Я много занимался ручным трудом. Делал путы для лошадей из костей и конского волоса, щётки и метёлки для ламп, верёвочные стяжки для вьючных сёдел, зольники из листов жести, прищепки из дерева. Я мастерил столы и стулья для кухни и комнат, а Унн шила подушки исключительной красоты для стульев, и её изделия пользовались спросом. Я делал корыта и поилки, вёдра, шкафы, мастерил абажуры для ламп из кожи зубатки, сколотил сундук и покрыл его тюленьей кожей, как до меня это сделал покойный Гистли Конраудссон[49].
Список можно было бы продолжить. Испытываешь глубокое разочарование, глядя на то, как в наши дни выглядят жилища, куда каждая вещь приходит из своей части света, и очень часто люди не имеют ни малейшего представления о том, где сделаны эти вещи. Что отличает домашнее изделие от произведённого на фабрике?
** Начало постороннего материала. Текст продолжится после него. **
(** * Global Chocolate Sales Dashboard: a model of [app.py]

    The dashboard is one Python file built on pandas and sqlite3.  This
    development embeds the parts of it that carry logic:

    - [load_data]: cleaning of the CSV (currency stripping, date
      parsing, sale-type classification, column renaming) and the
      full-table replace of the [sales] table;
    - the [sales] table itself with the statements the application
      runs on it ([init_db], the INSERT, UPDATE and DELETE of the
      owner's forms, [load_data_from_db]);
    - the role restriction at the top of [main];
    - the two alert computations at the bottom of [main].

    Amounts are Python floats, that is IEEE 754 binary64 numbers; they
    are modelled by the primitive floats of the kernel, which are the
    same numbers with the same rounding.  Integers are [Z].  A data
    frame is a list of column labels and a list of rows.  Python
    exceptions are the [Raise] case of a result type. *)

From Stdlib Require Import ZArith List String Ascii Bool Lia Floats.
From Stdlib Require Import DecimalString Sorted.
Import ListNotations.

Local Open Scope string_scope.
Local Open Scope list_scope.

(* ================================================================== *)
(** * Definitions *)
(* ================================================================== *)

(** ** Exceptions and results *)

(** The exceptions that the modelled lines can raise.  [KeyError] is a
    missing column label, [ValueError] a string that does not parse,
    [TypeError] an ordering comparison on a value that is not a
    number, [OperationalError] is [sqlite3.OperationalError]. *)
Inductive exn : Type :=
| KeyError (label : string)
| ValueError
| TypeError
| OperationalError.

Inductive result (A : Type) : Type :=
| Ok (a : A)
| Raise (e : exn).

Arguments Ok {A} a.
Arguments Raise {A} e.

Definition bind {A B : Type} (r : result A) (k : A -> result B) : result B :=
  match r with
  | Ok a => k a
  | Raise e => Raise e
  end.

Notation "x <- e ;; k" := (bind e (fun x => k))
  (at level 61, e at next level, right associativity).

(** Evaluation of [f] on every element, left to right, stopping at the
    first exception. *)
Fixpoint mapM {A B : Type} (f : A -> result B) (l : list A) : result (list B) :=
  match l with
  | [] => Ok []
  | x :: xs => y <- f x ;; ys <- mapM f xs ;; Ok (y :: ys)
  end.

(** ** Cells and frames *)

(** A value held in a data frame or in a table: a Python int, a Python
    float (NaN included), a string, or [None] / SQL NULL. *)
Inductive cell : Type :=
| Int (z : Z)
| Float (f : float)
| Str (s : string)
| Null.

(** The float nearest to an integer, ties to even, as Python converts
    an int; the integers of a frame are 64-bit ones and far below the
    largest float. *)
Definition float_of_Z (z : Z) : float :=
  SF2Prim (binary_normalize prec emax z 0 false).

Definition is_nan (f : float) : bool := negb (f =? f)%float.

Definition cell_eqb (a b : cell) : bool :=
  match a, b with
  | Int x, Int y => (x =? y)%Z
  | Float x, Float y => (x =? y)%float
  | Str x, Str y => String.eqb x y
  | Null, Null => true
  | _, _ => false
  end.

(** A data frame: column labels, and rows holding one cell per label. *)
Record frame : Type := mkFrame {
  columns : list string;
  rows : list (list cell)
}.

(** Position of the first column with this label. *)
Fixpoint col_index (label : string) (cols : list string) : option nat :=
  match cols with
  | [] => None
  | c :: cs =>
      if String.eqb c label then Some 0%nat
      else option_map S (col_index label cs)
  end.

(** [df[label]]: a missing label raises [KeyError]. *)
Definition loc (cols : list string) (label : string) : result nat :=
  match col_index label cols with
  | Some i => Ok i
  | None => Raise (KeyError label)
  end.

Definition get (i : nat) (row : list cell) : cell := nth i row Null.

Fixpoint set_nth {A : Type} (i : nat) (x : A) (l : list A) : list A :=
  match l, i with
  | [], _ => []
  | _ :: t, O => x :: t
  | h :: t, S j => h :: set_nth j x t
  end.

(** [df[label] = df[label].<f>]: the column is computed as a whole, so
    the first cell that [f] rejects raises before anything is
    assigned. *)
Definition transform_col (f : cell -> result cell) (i : nat)
    (rs : list (list cell)) : result (list (list cell)) :=
  vs <- mapM (fun r => f (get i r)) rs ;;
  Ok (map (fun rv => set_nth i (snd rv) (fst rv)) (combine rs vs)).

(** [df[label] = values]: overwrites the column when the label exists,
    appends it otherwise. *)
Definition assign_col (label : string) (vs : list cell) (df : frame) : frame :=
  match col_index label (columns df) with
  | Some i =>
      mkFrame (columns df)
              (map (fun rv => set_nth i (snd rv) (fst rv)) (combine (rows df) vs))
  | None =>
      mkFrame (columns df ++ [label])
              (map (fun rv => fst rv ++ [snd rv]) (combine (rows df) vs))
  end.

(** [df[mask]]: the rows at which [p] holds, in their order. *)
Definition select (p : list cell -> bool) (df : frame) : frame :=
  mkFrame (columns df) (filter p (rows df)).

(** ** Ingestion: [load_data] *)

(** [.replace({'\$': '', ',': '', ' ': ''}, regex=True)] on one string:
    every dollar sign, comma and space is removed. *)
Definition currency_char (c : ascii) : bool :=
  (Ascii.eqb c "$" || Ascii.eqb c "," || Ascii.eqb c " ")%char.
У одного есть душа, а у другого — нет, потому что мастер, который делает вещь своими руками, отдаёт своей работе часть себя. Я написал статью в газету исландских фермеров, где поставил вопрос о том, почему модели и выкройки для шитья ищут только в зарубежных журналах моды. Почему исландским женщинам рассказывают об иностранных моделях, тогда как они нигде не могут обучиться исландским ремёслам — изготовлению парчи в старинном стиле, с вотканными фигурами из золотых и серебряных нитей, художественному вязанию на спицах и крючком, плетению кружева на коклюшках или вышиванию? То, что я написал, конечно, не было выдающимся сочинением. Потом я понял, что, может быть, я таким образом пытался оправдать жизнь здесь, в сельской местности, и защитить её от всех тех модных журналов, которые, как ты мне рассказывала, можно было найти в Рейкьявике. Однако я не отступлюсь от своих взглядов; если бы люди продолжали культивировать исландские ремёсла и развивали бы домашнее производство шерсти, в современных исландских жилищах можно было бы увидеть продукты цивилизации и культуру, а не просто груды предметов массового производства, один бездушнее другого.